--- Your goal ---
Below are records; please give the number of their lines that contain the string "titles", and only that number.

- - -

Definition on_callback (k : Collector) (cb : Callback) : Collector :=
  match cb with
  | CbBell => effect Bell k
  | CbTitle title => effect (Title (clean_text title MAX_TITLE_BYTES)) k
  | CbClipboard ty data => copy_to_clipboard ty data k
  | CbOsc params => unhandled_osc params k
  | CbCsi s i1 i2 params c => unhandled_csi s i1 i2 params c k
  | CbScroll line alt => on_scroll line alt k
  end.

(** ** The host screen *)

Record StateInfo := mkInfo { i_num : N; i_output_seq : N; i_hash : list byte }.
Record Cut := mkCut { cut_info : StateInfo; cut_state : ScreenState }.

Record HostScreen (V : Type) := mkHost {
  h_parser : V;
  h_collector : Collector;
  h_cuts : list Cut;
  h_effect_log : list (N * Effect);
  h_last_title : option (list byte);
  h_next_num : N;
  h_fed_seq : N;
  h_dirty : bool;
  h_vs16 : list byte;
}.
Arguments mkHost {V}.
Arguments h_parser {V}. Arguments h_collector {V}. Arguments h_cuts {V}. Arguments h_effect_log {V}.
Arguments h_last_title {V}. Arguments h_next_num {V}. Arguments h_fed_seq {V}. Arguments h_dirty {V}.
Arguments h_vs16 {V}.

Section Host.
Context {V : Type} `{!Vt V}.
Variable blake3 : list byte -> list byte.

Abbreviation Host := (HostScreen V).

(** [HostScreen::new] *)
Definition host_new (rows cols history_rows history_bytes : N) : Host :=
  let '(r, c) := if size_is_valid rows cols then (rows, cols) else (24, 80) in
  mkHost (vt_new r c) (collector_new history_rows history_bytes) [] [] None 1 0 true [].

Definition with_vt (p : V) (k : Collector) (h : Host) : Host :=
  mkHost p k (h_cuts h) (h_effect_log h) (h_last_title h) (h_next_num h) (h_fed_seq h) (h_dirty h) (h_vs16 h).

(** One call of the parser, its callbacks handed to the collector. *)
Definition process (h : Host) (slice : list byte) : Host :=
  let '(p, cbs) := vt_process (h_parser h) slice in with_vt p (foldl on_callback (h_collector h) cbs) h.

(** [slice::chunks] *)
Fixpoint slices_upto (fuel : nat) (data : list byte) : list (list byte) :=
  match fuel, data with
  | S fuel', _ :: _ => takeN FEED_SLICE data :: slices_upto fuel' (dropN FEED_SLICE data)
  | _, _ => []
  end.

(** [HostScreen::feed] *)
Definition feed (data : list byte) (end_seq : N) (h : Host) : Host :=
  let '(held, clean) := vs16_filter (h_vs16 h) data in
  let h1 := foldl process h (slices_upto (length clean) clean) in
  mkHost (h_parser h1) (h_collector h1) (h_cuts h1) (h_effect_log h1) (h_last_title h1) (h_next_num h1)
    end_seq true held.

(** [HostScreen::take_answers] *)
Definition take_answers (h : Host) : Host * list byte :=
  (with_vt (h_parser h) (set_answers [] (h_collector h)) h, k_answers (h_collector h)).

(** [HostScreen::resize] *)
Definition resize (rows cols : N) (h : Host) : Host :=
  let s := vt_screen (h_parser h) in
  if negb (size_is_valid rows cols) then h
  else if (vs_rows s =? rows) && (vs_cols s =? cols) then h
  else
    let '(p, cbs) := vt_set_size (h_parser h) rows cols in
    mkHost p (foldl on_callback (h_collector h) cbs) (h_cuts h) (h_effect_log h) (h_last_title h)
      (h_next_num h) (h_fed_seq h) true (h_vs16 h).

(** [HostScreen::set_client_colors] *)
Definition set_client_colors (fg bg : option (byte * byte * byte)) (h : Host) : Host :=
  with_vt (h_parser h) (set_colors fg bg (h_collector h)) h.

(** [HostScreen::take_history]: the lines, and how many were skipped after
    them. *)
Definition take_history (h : Host) : Host * (list (list byte) * N) :=
  let k := h_collector h in
  (with_vt (h_parser h) (set_history [] 0 0 false k) h, (k_history k, k_history_skipped k)).

(** [HostScreen::snapshot] *)
Definition snapshot (h : Host) : ScreenState := state_of (vt_screen (h_parser h)).

Definition titles (es : list Effect) : list (list byte) :=
  omap (fun e => match e with Title t => Some t | _ => None end) es.

(** [while len > max { pop_front }] *)
Definition keep_last {A} (max : nat) (l : list A) : list A := drop (length l - max) l.

(** [while front is at most n { pop_front }] *)
Fixpoint forget_upto (n : N) (l : list (N * Effect)) : list (N * Effect) :=
  match l with
  | (m, e) :: l' => if m <=? n then forget_upto n l' else l
  | [] => []
  end.

(** The part of [HostScreen::cut] that numbers a new state. *)
Definition fresh_cut (h : Host) : Host * StateInfo :=
  let k := h_collector h in
  let es := k_effects k in
  let info := mkInfo (h_next_num h) (h_fed_seq h) (hash blake3 (snapshot h)) in
  let log := keep_last EFFECT_LOG_MAX (h_effect_log h ++ (pair (i_num info) <$> es)) in
  let cuts := keep_last RETAINED_STATES (h_cuts h ++ [mkCut info (snapshot h)]) in
  let log := match cuts with oldest :: _ => forget_upto (i_num (cut_info oldest)) log | [] => log end in
  (mkHost (h_parser h) (set_effects [] (k_effects_dropped k) k) cuts log
     (from_option Some (h_last_title h) (last (titles es))) (h_next_num h + 1) (h_fed_seq h) false (h_vs16 h),
   info).

(** The latest state again, its output offset moved forward. *)
Definition same_cut (l : Cut) (h : Host) : Host * StateInfo :=
  let info := mkInfo (i_num (cut_info l)) (h_fed_seq h) (i_hash (cut_info l)) in
  (mkHost (h_parser h) (h_collector h) (removelast (h_cuts h) ++ [mkCut info (cut_state l)]) (h_effect_log h)
     (h_last_title h) (h_next_num h) (h_fed_seq h) false (h_vs16 h), info).

(** [HostScreen::cut] *)
Definition cut (h : Host) : Host * StateInfo :=
  match last (h_cuts h) with
  | Some latest =>
      if negb (h_dirty h) then (h, cut_info latest)
      else if is_nil (k_effects (h_collector h))
              && bool_decide (i_hash (cut_info latest) = hash blake3 (snapshot h))
      then same_cut latest h
      else fresh_cut h
  | None => fresh_cut h
  end.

- - -

--- Reply to the exercise ---
2